Why Server-Side Authorization Matters for MCP
Model Context Protocol makes it easy for an AI client to request tools and data, but that convenience also makes token-only control too brittle for real operations. A bearer token can prove that something was authorised at issuance time; it cannot prove that the same access should still exist after a role change, a policy update, or a task shift. That gap is exactly where MCP risk grows, especially in environments with many users, many tools, and fast-changing permissions. The OWASP OWASP Top 10 for Agentic Applications 2026 and NHI guidance from NHI Management Group both point toward runtime enforcement, not static trust. In practice, the issue often becomes visible only after a token has been reused in a context its issuer never intended, rather than during access design.
NHIMG research shows how quickly secrets and access paths drift out of control: the State of MCP Server Security 2025 found that only 18% of mcp server deployments implement any form of access scoping for tool permissions. That is a strong signal that static token models are still being used where server-side policy checks are needed.
How It Works in Practice
Server-side authorization moves the decision point to the MCP server, where current identity, live policy, request intent, and resource context can all be evaluated together. That means access is not decided once at token issuance and then assumed forever. Instead, each tool call can be checked against the user’s current role, the agent’s current task, the target resource, and any environmental constraints such as tenant boundaries, data sensitivity, or approval state.
For MCP, this usually means the server validates more than the bearer token. A practical pattern is:
- Authenticate the caller and bind the request to a current workload or user identity.
- Evaluate policy at request time, not only at login or token minting.
- Apply least privilege to individual tools and parameters, not just to the whole session.
- Log the decision context so reviewers can see why access was granted or denied.
This approach aligns with runtime enforcement models described in the OWASP Agentic AI Top 10 and with the operational reality highlighted in NHI Management Group’s Guide to the Secret Sprawl Challenge, where long-lived credentials and broad access create hidden exposure. In a mature setup, the token becomes only one input to the decision, not the decision itself. This is especially important when an MCP server serves multiple teams or supports downstream actions that can change state, trigger workflows, or access regulated data. These controls tend to break down when legacy apps require opaque upstream tokens that cannot be re-evaluated server-side because the server lacks the context needed to make a fresh decision.
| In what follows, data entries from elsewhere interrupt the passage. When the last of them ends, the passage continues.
(** `aap-http/src/stream/framed.rs:184-208`, `State::watch_end` *)
Definition watch_end (e : Io) (f : Framed) : Framed * option AttachmentError :=
  if bool_decide (is_Some (failure f)) then (f, failure f)
  else if retired f || negb (ended (sequence f) Agent) then (f, None)
  else
    let error :=
      if start f <? filled f then Some BadFrame
      else if io f then
        match probe e with
        | PollPending => None
        | PollReady (Ok true) => Some BadFrame
        | PollReady _ => Some Lost
        end
      else Some Lost in
    (with_failure error f, error).

(** [if let Some(error) = self.watch_end(cx) { return Poll::Ready(Err(error)); }] *)
Definition watched (e : Io) : P unit := fun w =>
  let '(f, error) := watch_end e w.1 in
  ((f, w.2), PollReady match error with Some error => Err error | None => Ok tt end).

(** `aap-http/src/stream/framed.rs:258-269`, `State::read`: the read of the socket *)
Definition fill (k : nat) (e : Io) : P unit :=
  match incoming e k with
  | PollPending => pwait
  | PollReady (Err _) => pfail Lost
  | PollReady (Ok bytes) =>
      _ ← on_socket (receive bytes);
      _ ← on_state (fun f => with_scratch (bytes ++ drop (length bytes) (scratch f)) 0 (len bytes) f);
      if len bytes =? 0 then pfail Lost else mret tt
  end.

(** `aap-http/src/stream/framed.rs:237-248`, `State::read`: a step of the decoder; the
    first component is whether the call answers with the end *)
Definition parse_input : P (option (option (list byte))) := fun w =>
  let '(f, s) := w in
  let '(r, d, input, sq) := next (decoder f) (unread f) (sequence f) Agent in
  let f := with_sequence sq (with_decoder d f) in
  match r with
  | Err e => ((f, s), PollReady (Err (classify e)))
  | Ok frame =>
      let f := with_scratch (scratch f) (filled f - len input) (filled f) f in
      match frame with
      | Some (FData bytes) => ((with_unparsed bytes f, s), PollReady (Ok (Some (Some bytes))))
      | Some FSendEnd => ((f, s), PollReady (Ok (Some None)))
      | Some _ => ((f, s), PollReady (Err BadFrame))
      | None => ((f, s), PollReady (Ok None))
      end
  end.

(** `aap-http/src/stream/framed.rs:219-272`, `State::read`: the loop; [k] counts the rounds *)
Fixpoint read_rounds (rounds k : nat) (size : Z) (e : Io) : P (list byte) :=
  match rounds with
  | O => pwait
  | S rounds =>
      bytes ← asks unparsed;
      if negb (bool_decide (bytes = [])) then
        let count := Z.to_nat (Z.min size (len bytes)) in
        _ ← on_state (with_unparsed (drop count bytes)); mret (take count bytes)
      else
        over ← asks (fun f => ended (sequence f) Agent);
        if over : bool then _ ← watched e; mret []
        else
          more ← asks (fun f => start f <? filled f);
          parsed ← (if more : bool then parse_input else mret None);
          match parsed with
          | Some (Some _) => read_rounds rounds (S k) size e
          | Some None => _ ← watched e; mret []
          | None => _ ← fill k e; read_rounds rounds (S k) size e
          end
  end.

(** `aap-http/src/stream/framed.rs:209-218`, `State::read`; [size] is the buffer's
    length and the answer its filled part *)
Definition read (size : Z) (e : Io) : P (list byte) :=
  _ ← check;
  if size =? 0 then mret [] else read_rounds 4 0 size e.

(** `aap-http/src/stream/framed.rs:274-286`, `State::begin` *)
Definition begin (frame : Frame) : P unit := fun w =>
  let '(f, s) := w in
  match Frame_encode frame with
  | Err e => ((f, s), PollReady (Err (classify e)))
  | Ok encoded =>
      match accept (sequence f) Daemon frame with
      | (Err e, sq) => ((with_sequence sq f, s), PollReady (Err (classify e)))
      | (Ok _, sq) =>
          ((with_output (Some (mkOutput (encoded_header encoded) 0 (len (payload encoded))
              (match frame with FSendEnd => true | _ => false end))) (with_sequence sq f), s),
           PollReady (Ok tt))
      end
  end.

(** `aap-http/src/stream/framed.rs:287-302`, `State::header`: the writes that are left,
    at most five; [k] counts them *)
Fixpoint write_header (writes k : nat) (e : Io) : P unit := fun w =>
  match output w.1 with
  | None => (w, PollReady (Err Internal))
  | Some o =>
      if 5 <=? written o then (w, PollReady (Ok tt))
      else match writes with
      | O => (w, PollPending)
      | S writes =>
          match takes_header e k with
          | PollPending => (w, PollPending)
          | PollReady (Ok count) =>
              if (0 <? count) && (count <=? 5 - written o) then
                write_header writes (S k) e
                  (with_output (Some (mkOutput (header o) (written o + count) (remaining o) (end_ o))) w.1,
                   transmit (take (Z.to_nat count) (drop (Z.to_nat (written o)) (header o))) w.2)
              else (w, PollReady (Err Lost))
          | PollReady (Err _) => (w, PollReady (Err Lost))
          end
      end
  end.

(** `aap-http/src/stream/framed.rs:323-337`, `State::write`: the payload *)
Definition write_payload (bytes : list byte) (e : Io) : P Z := fun w =>
  match output w.1 with
  | None => (w, PollReady (Err Internal))
  | Some o =>
      let length := Z.min (len bytes) (remaining o) in
      match takes_payload e with
      | PollPending => (w, PollPending)
      | PollReady (Ok count) =>
          if (0 <? count) && (count <=? length) then
            let rest := remaining o - count in
            ((with_output (if rest =? 0 then None
                           else Some (mkOutput (header o) (written o) rest (end_ o))) w.1,
              transmit (take (Z.to_nat count) bytes) w.2), PollReady (Ok count))
          else (w, PollReady (Err Lost))
      | PollReady (Err _) => (w, PollReady (Err Lost))
      end
  end.

(** [self.output.as_ref().unwrap().end]. *)
Definition output_end (f : Framed) : bool := match output f with Some o => end_ o | None => false end.

(** `aap-http/src/stream/framed.rs:303-338`, `State::write` *)
Definition write (bytes : list byte) (e : Io) : P Z :=
  _ ← check;
  _ ← watched e;
  if bool_decide (bytes = []) then mret 0
  else
    idle ← asks (fun f => bool_decide (output f = None));
    limit ← asks max_data;
    _ ← (if idle : bool then begin (FData (take (Z.to_nat (Z.min (len bytes) limit)) bytes)) else mret tt);
    ending ← asks output_end;
    if ending : bool then pfail BadFrame
    else _ ← write_header 5 0 e; write_payload bytes e.

(** `aap-http/src/stream/framed.rs:351-351`, `State::end` *)
Definition finish_output : P unit := on_state (with_output None).

(** `aap-http/src/stream/framed.rs:339-353`, `State::end` *)
Definition send_end (e : Io) : P unit :=
  _ ← check;
  _ ← watched e;
  idle ← asks (fun f => bool_decide (output f = None));
  _ ← (if idle : bool then begin FSendEnd else mret tt);
  ending ← asks output_end;
  if negb ending then pfail BadFrame
  else _ ← write_header 5 0 e; finish_output.

(** ** The control handle *)

(** `aap-http/src/stream/framed.rs:103-112`, `Control::drop` *)
Definition drop_control (f : Framed) : Framed := retire (with_io false f).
Common Variations and Edge Cases
Tighter server-side authorization often increases implementation overhead, requiring organisations to balance stronger control against protocol complexity and latency. That tradeoff is real, especially in early MCP deployments where teams want fast integration more than fine-grained governance. Current guidance suggests that token-only control may still be acceptable for low-risk, read-only tools, but best practice is evolving toward contextual checks as soon as tools can modify state, disclose sensitive data, or span multiple users.
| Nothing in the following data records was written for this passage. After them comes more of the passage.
Lemma Speaking_more trace r bytes a : Speaking trace r bytes -> spoke (application r) `prefix_of` spoke a ->
  (sent_end r = true -> spoke (application r) = spoke a /\ spoke_end (application r) = spoke_end a) -> Spoke a bytes.
Proof.
  intros (chunks & current & -> & Hw & Hsp & Hse & Hx) Hpre Hsame. destruct (outgoing r) as [out|].
  - destruct Hx as (Hns & c & (He & Hen & Hp & Hh & Hpo & Hz & Hlast) & Hpay & _ & ->).
    exists chunks, false, (take (Z.to_nat (header_offset out)) (encoded_header (encoded out))), (take (Z.to_nat (payload_offset out)) c).
    split; [done|]. split; [done|]. split; [|split; [|done]].
    + destruct (half_closed Agent trace).
      * rewrite (Hz Hlast), take_0, app_nil_r. apply incomplete_short. rewrite length_take. lia.
      * apply encode_data in Hen as (-> & _ & Hwc). apply incomplete_data; try done.
        -- unfold len in *. rewrite length_take. lia.
        -- destruct (Z.eq_dec (header_offset out) 5); [by right|left]. rewrite Hz by lia. by rewrite take_0.
    + etransitivity; [|exact Hpre]. rewrite Hsp, Hpay, join_app. apply prefix_app. destruct (half_closed Agent trace).
      * by rewrite (Hz Hlast), take_0.
      * cbn. rewrite app_nil_r. apply prefix_take.
  - destruct Hx as (<- & _ & Hend & ->). exists (payloads Agent trace), (sent_end r), [], [].
    rewrite !app_nil_r, <-Hsp. split; [done|]. split; [done|]. split; [apply incomplete_short; cbn; lia|]. split; [done|].
    intros Ht. destruct (Hsame Ht) as [<- <-]. split; [congruence|done].
Qed.
Lemma Speaking_spoke trace r bytes : Speaking trace r bytes -> Spoke (application r) bytes.
Proof. intros Hs. by apply (Speaking_more trace r). Qed.
Lemma Hearing_heard trace r : Hearing trace r -> Heard trace (application r).
Proof.
  intros (Hp & _ & He). split; [rewrite Hp; by apply prefix_app_r|]. intros Hx. destruct (He Hx) as [? Hi].
  by rewrite Hp, Hi, app_nil_r.
Qed.

(** After the daemon's end there is no more data. *)
Lemma frame_after_end trace f s : reach op (trace ++ [(Daemon, f)]) s -> half_closed Daemon trace = true ->
  match f with FData _ | FSendEnd => False | _ => True end.
Proof.
  intros Hr Hc. inversion Hr as [? _ Heq|tr s0 ev s' Hr0 Hstep Heq]; [by destruct trace|].
  apply app_inj_tail in Heq as [-> ->]. assert (exists s', step s0 (Daemon, f) s') as Hex by eauto.
  apply (reach_refines _ _ _ _ _ Hr0) in Hex as [_ [_ Hadm]]. destruct f; try done.
  - destruct Hadm as (_ & _ & Hn & _). congruence.
  - destruct Hadm as [_ Hn]. congruence.
Qed.
Lemma Heard_more trace f s a : reach op (trace ++ [(Daemon, f)]) s -> Heard trace a -> Heard (trace ++ [(Daemon, f)]) a.
Proof.
  intros Hr [Hp He]. rewrite <-(app_nil_r (payloads Daemon trace)) in He. split.
  - etransitivity; [exact Hp|]. rewrite payloads_snoc, join_app. by apply prefix_app_r.
  - intros Hx. destruct (He Hx) as [Hc Ha]. rewrite half_closed_snoc, Hc, Ha, payloads_snoc. split; [done|].
    pose proof (frame_after_end trace f s Hr Hc) as Hf. by destruct f.
Qed.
Edge cases matter. Some MCP deployments use short-lived tokens and assume that TTL alone solves the problem, but expiry does not stop misuse inside the validity window. Others rely on upstream identity providers without mapping the request to the actual resource being touched, which leaves blind spots when a user’s role changes mid-session. The most common failure pattern is over-trusting a token that was minted for convenience but never designed to reflect current business intent. NHIMG’s State of MCP Server Security 2025 and incident patterns such as the Salesloft OAuth token breach both show why stolen or over-broad tokens are especially dangerous when servers do not re-check context. For server-side authorization to be effective, it must be paired with explicit tool scoping, strong audit logging, and policy that can change without reissuing every credential.
Standards & Framework Alignment
This section maps relevant standards and security frameworks to the operational risks and controls described in this guidance.
OWASP Agentic AI Top 10 and CSA MAESTRO address the attack and risk surface, while NIST AI RMF set the governance and control requirements practitioners need to meet.
| Framework | Control / Reference | Relevance |
|---|---|---|
| OWASP Agentic AI Top 10 | A2 | Token-only control fails when agent actions exceed intended scope. |
| CSA MAESTRO | MAESTRO emphasises contextual controls for agentic tool execution. | |
| NIST AI RMF | GOVERN | AI RMF governance supports decision accountability for dynamic AI access. |
Bind MCP authorisation to task context, tool scope, and continuous policy evaluation.